И вновь поэт следует за своей фантазией, принимающей все более причудливые образы. На сей раз - страсти, воплощенной в богатой женщине, тайком следящей из своего окна за купанием двадцати восьми молодых мужчин - по одному на каждый прожитый ею год. К чему бы ни апеллировал Уитмен этим числом (к лунному календарю, мифам о египетских божествах или даже менструальному циклу) – ответ может быть только один: в нем очевидно множество ипостасей собственного «я», вмещающего и поэта, и его героиню, и его читателя.

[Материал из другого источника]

(* ===== verification/CoreResource.v ===== *)
(** * Protected resources (crates/kavach-core/src/resource.rs, second part)

    Network endpoints, commands, request metadata and the [Resource] sum. *)

From stdpp Require Import base tactics list strings.
From Stdlib Require Import ZArith Lia Ascii.
From S2P Require Import Prelude RustStr BTree CoreError CoreIds CorePath.

Open Scope Z_scope.

(** ** Network endpoints *)

Record NetworkScheme := NetworkScheme_raw { scheme_str : string }.
Record NetworkHost := NetworkHost_raw { host_str : string }.
(** A [u16]. *)
Record NetworkPort := NetworkPort_new { port_value : Z }.

(** [NetworkScheme::new].  The accepted characters are ASCII, on which
    [to_lowercase] is [to_ascii_lowercase]. *)
Definition NetworkScheme_new (s : string) : result PathError NetworkScheme :=
  if is_empty s then Err (PathError_from_kind PEK_InvalidEndpoint "empty scheme")
  else if 32 <? len s then
    Err (PathError_from_kind PEK_Oversized "scheme exceeds maximum length")
  else if negb (all_bytes (fun c => is_ascii_alphanumeric c || Ascii.eqb c "+"
                                    || Ascii.eqb c "-" || Ascii.eqb c ".") s) then
    Err (PathError_from_kind PEK_InvalidCharacter "scheme contains invalid characters")
  else Ok (NetworkScheme_raw (to_ascii_lowercase s)).

(** The characters [NetworkHost::new] accepts. *)
Definition is_host_char (c : ascii) : bool :=
  is_ascii_alphanumeric c || Ascii.eqb c "." || Ascii.eqb c "-" || Ascii.eqb c ":"
  || Ascii.eqb c "_" || Ascii.eqb c "[" || Ascii.eqb c "]".

(** [NetworkHost::new]. *)
Definition NetworkHost_new (s : string) : result PathError NetworkHost :=
  if is_empty s then Err (PathError_from_kind PEK_InvalidEndpoint "empty host")
  else if 255 <? len s then
    Err (PathError_from_kind PEK_Oversized "host exceeds maximum length")
  else if negb (all_bytes is_host_char s) then
    Err (PathError_from_kind PEK_InvalidCharacter "host contains invalid characters")
  else Ok (NetworkHost_raw (to_ascii_lowercase s)).

Record NetworkResource := {
  net_scheme : NetworkScheme;
  net_host : NetworkHost;
  net_port : option NetworkPort;
  net_path : NormalizedPath;
}.

(** [NetworkResource::new]. *)
Definition NetworkResource_new (scheme : NetworkScheme) (host : NetworkHost)
    (port : option NetworkPort) (path : string) : result PathError NetworkResource :=
  if is_empty path then Err (PathError_from_kind PEK_InvalidEndpoint "empty path")
  else
    let? p := NormalizedPath_new path in
    Ok {| net_scheme := scheme; net_host := host; net_port := port; net_path := p |}.

(** [NetworkResource::validate_invariants]. *)
Definition NetworkResource_validate_invariants (n : NetworkResource) : result PathError unit :=
  NormalizedPath_validate_invariants (net_path n).

(** ** Commands *)

Record CommandResource := mkCommandResource {
  cmd_executable : string;
  cmd_arguments : list string;
}.

(** The loop body over the arguments, shared by [CommandResource::new] and
    [CommandResource::validate_invariants]. *)
Definition check_argument (arg : string) : result PathError unit :=
  if MAX_PATH_LEN <? len arg then
    Err (PathError_from_kind PEK_Oversized "argument exceeds maximum length")
  else if any_byte bad_text_byte arg then
    Err (PathError_from_kind PEK_InvalidCharacter "argument contains null or control bytes")
  else Ok tt.

(** [CommandResource::validate_invariants]. *)
Definition CommandResource_validate_invariants (c : CommandResource) : result PathError unit :=
  if is_empty (cmd_executable c) then
    Err (PathError_from_kind PEK_InvalidEndpoint "empty executable")
  else if MAX_PATH_LEN <? len (cmd_executable c) then
    Err (PathError_from_kind PEK_Oversized "executable exceeds maximum length")
  else if any_byte bad_text_byte (cmd_executable c) then
    Err (PathError_from_kind PEK_InvalidCharacter "executable contains null or control bytes")
  else for_each check_argument (cmd_arguments c).

(** [CommandResource::new]. *)
Definition CommandResource_new (exe : string) (arguments : list string)
  : result PathError CommandResource :=
  if is_empty exe then Err (PathError_from_kind PEK_InvalidEndpoint "empty executable")
  else if MAX_PATH_LEN <? len exe then
    Err (PathError_from_kind PEK_Oversized "executable exceeds maximum length")
  else if any_byte bad_text_byte exe then
    Err (PathError_from_kind PEK_InvalidCharacter "executable contains null or control bytes")
  else
    let? _ := for_each check_argument arguments in
    Ok (mkCommandResource exe arguments).

(** ** Metadata *)

(** [RequestMetadata(BTreeMap<String, String>)]. *)
Record RequestMetadata := RequestMetadata_raw { md_entries : list (string * string) }.

Definition MAX_METADATA_ENTRIES : Z := 32.

(** [RequestMetadata::new]. *)
Definition RequestMetadata_new : RequestMetadata := RequestMetadata_raw [].

(** [RequestMetadata::insert]; the map is unchanged when an error is returned. *)
Definition RequestMetadata_insert (m : RequestMetadata) (key value : string)
  : result PathError RequestMetadata :=
  if is_empty key || (128 <? len key) then
    Err (PathError_from_kind PEK_Oversized "metadata key invalid length")
  else if MAX_PATH_LEN <? len value then
    Err (PathError_from_kind PEK_Oversized "metadata value exceeds maximum length")
  else if negb (bmap_contains_key key (md_entries m))
          && (MAX_METADATA_ENTRIES <? Z.of_nat (length (md_entries m)) + 1) then
    Err (PathError_from_kind PEK_Oversized "metadata exceeds maximum entries")
  else Ok (RequestMetadata_raw (bmap_insert key value (md_entries m))).

(** [RequestMetadata::get]. *)
Definition RequestMetadata_get (m : RequestMetadata) (key : string) : option string :=
  bmap_get key (md_entries m).

(** The loop body of [RequestMetadata::validate_invariants]. *)
Definition check_metadata_entry (kv : string * string) : result PathError unit :=
  let '(key, value) := kv in
  if is_empty key || (128 <? len key) then
    Err (PathError_from_kind PEK_Oversized "metadata key invalid length")
  else if any_byte (fun b => (byte_val b =? 0) || is_ascii_control b) key then
    Err (PathError_from_kind PEK_InvalidCharacter "metadata key contains null or control bytes")
  else if MAX_PATH_LEN <? len value then
    Err (PathError_from_kind PEK_Oversized "metadata value exceeds maximum length")
  else if any_byte bad_text_byte value then
    Err (PathError_from_kind PEK_InvalidCharacter "metadata value contains null or control bytes")
  else Ok tt.

(** [RequestMetadata::validate_invariants]. *)
Definition RequestMetadata_validate_invariants (m : RequestMetadata) : result PathError unit :=
  if MAX_METADATA_ENTRIES <? Z.of_nat (length (md_entries m)) then
    Err (PathError_from_kind PEK_Oversized "metadata exceeds maximum entries")
  else for_each check_metadata_entry (md_entries m).

(** ** Resources *)

(** [ResourceKind]. *)
Inductive ResourceKind :=
| RK_File | RK_Directory | RK_Command | RK_NetworkEndpoint | RK_Secret | RK_ExternalTool
| RK_Unknown.

#[export] Instance ResourceKind_eq_dec : EqDecision ResourceKind.
Proof. solve_decision. Defined.

(** [Display for ResourceKind]. *)
Definition ResourceKind_display (k : ResourceKind) : string :=
  match k with
  | RK_File => "file"
  | RK_Directory => "directory"
  | RK_Command => "command"
  | RK_NetworkEndpoint => "network_endpoint"
  | RK_Secret => "secret"
  | RK_ExternalTool => "external_tool"
  | RK_Unknown => "unknown"
  end.

(** [FromStr for ResourceKind]. *)
Definition ResourceKind_from_str (s : string) : result DomainError ResourceKind :=
  if String.eqb s "file" then Ok RK_File
  else if String.eqb s "directory" then Ok RK_Directory
  else if String.eqb s "command" then Ok RK_Command
  else if String.eqb s "network_endpoint" then Ok RK_NetworkEndpoint
  else if String.eqb s "secret" then Ok RK_Secret
  else if String.eqb s "external_tool" then Ok RK_ExternalTool
  else if String.eqb s "unknown" then Ok RK_Unknown
  else Err (DomainError_new DEK_UnknownVariant ("unknown resource kind: " +:+ s)).

(** [Resource]. *)
Inductive Resource :=
| R_File (path : NormalizedPath)
| R_Directory (path : NormalizedPath)
| R_Command (cmd : CommandResource)
| R_NetworkEndpoint (net : NetworkResource)
| R_Secret (identifier : string)
| R_ExternalTool (identifier : string)
| R_Unknown.

(** [Resource::file] and [Resource::directory]. *)
Definition Resource_file (path : string) : result PathError Resource :=
  let? p := NormalizedPath_new path in Ok (R_File p).
Definition Resource_directory (path : string) : result PathError Resource :=
  let? p := NormalizedPath_new path in Ok (R_Directory p).

(** [Resource::kind]. *)
Definition Resource_kind (r : Resource) : ResourceKind :=
  match r with
  | R_File _ => RK_File
  | R_Directory _ => RK_Directory
  | R_Command _ => RK_Command
  | R_NetworkEndpoint _ => RK_NetworkEndpoint
  | R_Secret _ => RK_Secret
  | R_ExternalTool _ => RK_ExternalTool
  | R_Unknown => RK_Unknown
  end.

(** [Resource::path]. *)
Definition Resource_path (r : Resource) : option NormalizedPath :=
  match r with
  | R_File path | R_Directory path => Some path
  | _ => None
  end.

(** [validate_secret_or_tool_identifier]. *)
Definition validate_secret_or_tool_identifier (identifier : string) : result PathError unit :=
  if is_empty identifier then Err (PathError_from_kind PEK_InvalidEndpoint "empty identifier")
  else if MAX_IDENTIFIER_LEN <? len identifier then
    Err (PathError_from_kind PEK_Oversized "identifier exceeds maximum length")
  else if any_byte bad_text_byte identifier then
    Err (PathError_from_kind PEK_InvalidCharacter "identifier contains null or control bytes")
  else Ok tt.

(** [Resource::validate_invariants]. *)
Definition Resource_validate_invariants (r : Resource) : result PathError unit :=
  match r with
  | R_File path | R_Directory path => NormalizedPath_validate_invariants path
  | R_Command cmd => CommandResource_validate_invariants cmd
  | R_NetworkEndpoint net => NetworkResource_validate_invariants net
  | R_Secret identifier | R_ExternalTool identifier =>
      validate_secret_or_tool_identifier identifier
  | R_Unknown => Ok tt
  end.

(** ** Invariants *)

(** A bounded free-form string: no NUL, no control byte but tab. *)
Definition text_ok (max : Z) (s : string) : Prop :=
  len s <= max /\ any_byte bad_text_byte s = false.

Definition text_okb (max : Z) (s : string) : bool :=
  (len s <=? max) && negb (any_byte bad_text_byte s).

Lemma text_okb_spec max s : text_okb max s = true <-> text_ok max s.
Proof.
  unfold text_okb, text_ok. rewrite andb_true_iff, Z.leb_le, negb_true_iff. done.
Qed.

Definition command_ok (c : CommandResource) : Prop :=
  cmd_executable c <> "" /\ text_ok MAX_PATH_LEN (cmd_executable c) /\
  Forall (text_ok MAX_PATH_LEN) (cmd_arguments c).

Lemma check_argument_ok arg : check_argument arg = Ok tt <-> text_ok MAX_PATH_LEN arg.
Proof.
  unfold check_argument, text_ok.
  destruct (Z.ltb_spec MAX_PATH_LEN (len arg)); [split; [done|lia]|].
  destruct (any_byte _ _); naive_solver.
Qed.

Lemma check_arguments_ok args :
  for_each check_argument args = Ok tt <-> Forall (text_ok MAX_PATH_LEN) args.
Proof.
  rewrite for_each_ok. split; intros H; (eapply Forall_impl; [exact H|]);
    intros x; apply check_argument_ok.
Qed.

Lemma CommandResource_validate_ok c :
  CommandResource_validate_invariants c = Ok tt <-> command_ok c.
Proof.
  unfold CommandResource_validate_invariants, command_ok. rewrite <- check_arguments_ok.
  unfold text_ok. destruct (is_empty _) eqn:E1.
  { apply is_empty_true in E1. naive_solver. }
  apply is_empty_false in E1.
  destruct (Z.ltb_spec MAX_PATH_LEN (len (cmd_executable c))); [split; [done|lia]|].
  destruct (any_byte _ _); naive_solver.
Qed.

Lemma CommandResource_new_ok exe args c :
  CommandResource_new exe args = Ok c <->
  c = mkCommandResource exe args /\ CommandResource_validate_invariants c = Ok tt.
Proof.
  unfold CommandResource_new. split.
  - intros H. inv_all. destruct a. split; [done|].
    unfold CommandResource_validate_invariants. simpl. by rewrite E, E0, E1, E2.
  - intros [-> H]. unfold CommandResource_validate_invariants in H. simpl in H. inv_all.
    by rewrite H.
Qed.

Lemma NetworkResource_new_valid scheme host port path n :
  NetworkResource_new scheme host port path = Ok n ->
  NetworkResource_validate_invariants n = Ok tt.
Proof.
  unfold NetworkResource_new, NetworkResource_validate_invariants. intros H. inv_all.
  simpl. apply NormalizedPath_validate_iff.
  pose proof E0 as Hr. apply NormalizedPath_new_ok in Hr as (_ & _ & _ & Hr & _).
  by rewrite Hr.
Qed.

Definition metadata_ok (m : RequestMetadata) : Prop :=
  Z.of_nat (length (md_entries m)) <= MAX_METADATA_ENTRIES /\
  Forall (fun kv => check_metadata_entry kv = Ok tt) (md_entries m).

Lemma RequestMetadata_validate_ok m :
  RequestMetadata_validate_invariants m = Ok tt <-> metadata_ok m.
Proof.
  unfold RequestMetadata_validate_invariants, metadata_ok.
  destruct (Z.ltb_spec MAX_METADATA_ENTRIES (Z.of_nat (length (md_entries m))));
    [split; [done|lia]|]. rewrite for_each_ok. naive_solver.
Qed.

(** The invariant [insert] maintains. *)
Definition metadata_inv (m : RequestMetadata) : Prop :=
  bmap_sorted (md_entries m) /\
  Z.of_nat (length (md_entries m)) <= MAX_METADATA_ENTRIES /\
  forall k v, (k, v) ∈ md_entries m -> k <> "" /\ len k <= 128 /\ len v <= MAX_PATH_LEN.

Lemma metadata_inv_new : metadata_inv RequestMetadata_new.
Proof.
  split_and!; [constructor|done|]. intros k v Hk. by apply not_elem_of_nil in Hk.
Qed.

Lemma metadata_insert_inv m key value m' :
  metadata_inv m -> RequestMetadata_insert m key value = Ok m' -> metadata_inv m'.
Proof.
  intros (Hs & Hl & He) H. unfold RequestMetadata_insert in H. inv_all. bool_prop.
  apply is_empty_false in H. unfold metadata_inv. simpl. split_and!.
  - by apply bmap_insert_sorted.
  - rewrite bmap_insert_length by done.
    destruct (bmap_contains_key _ _); [done|]. simpl in E1. bool_prop. lia.
  - intros k v. rewrite bmap_insert_elem by done. intros [[-> ->]|[_ Hin]]; eauto.
Qed.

«Рука-невидимка, пробегающая по телам купальщиков», принадлежит в данном случае не только женщине, в своих мечтах плещущейся в волнах страсти и ласки вместе с мужчинами, но и читателю, следящему пальцем за строками стихотворения и картинами в нем открывающимися. Сама же поэзия при этом становится процессом и объектом вожделения – а оно-то, как утверждает поэт, единит всех – ибо перешагивает через всякие границы, регламентированные обычаями, традициями и законами. Погружаясь в сию поэзию, как в волны, Уитмен, подобно невинному младенцу, начинает брызгаться ею во все стороны. Его вовсе не заботит, что он намочит рядом стоящих – тем лучше, пусть невольно, но прикоснутся они к той радости, которая много серьезнее, чем кажется на первый взгляд. Ну, а сам поэт… что ж, он-то, подобно своей героине, всегда готов бросаться навстречу нам – существующим рядом и везде, живущим и умирающим – неважно в реальности ли или только в его строках.

К. М.

Question: 

Как Вы считаете, насколько далеко должно завлекать воображение в попытке преодоления границ, нас на протяжении жизни «окантовывающих» (как-то: расовая, национальная, религиозная, классовая, сексуальная принадлежности)? Каков результат таковых «походов-за-пределы»? Чувство радости или чувство вины? И почему?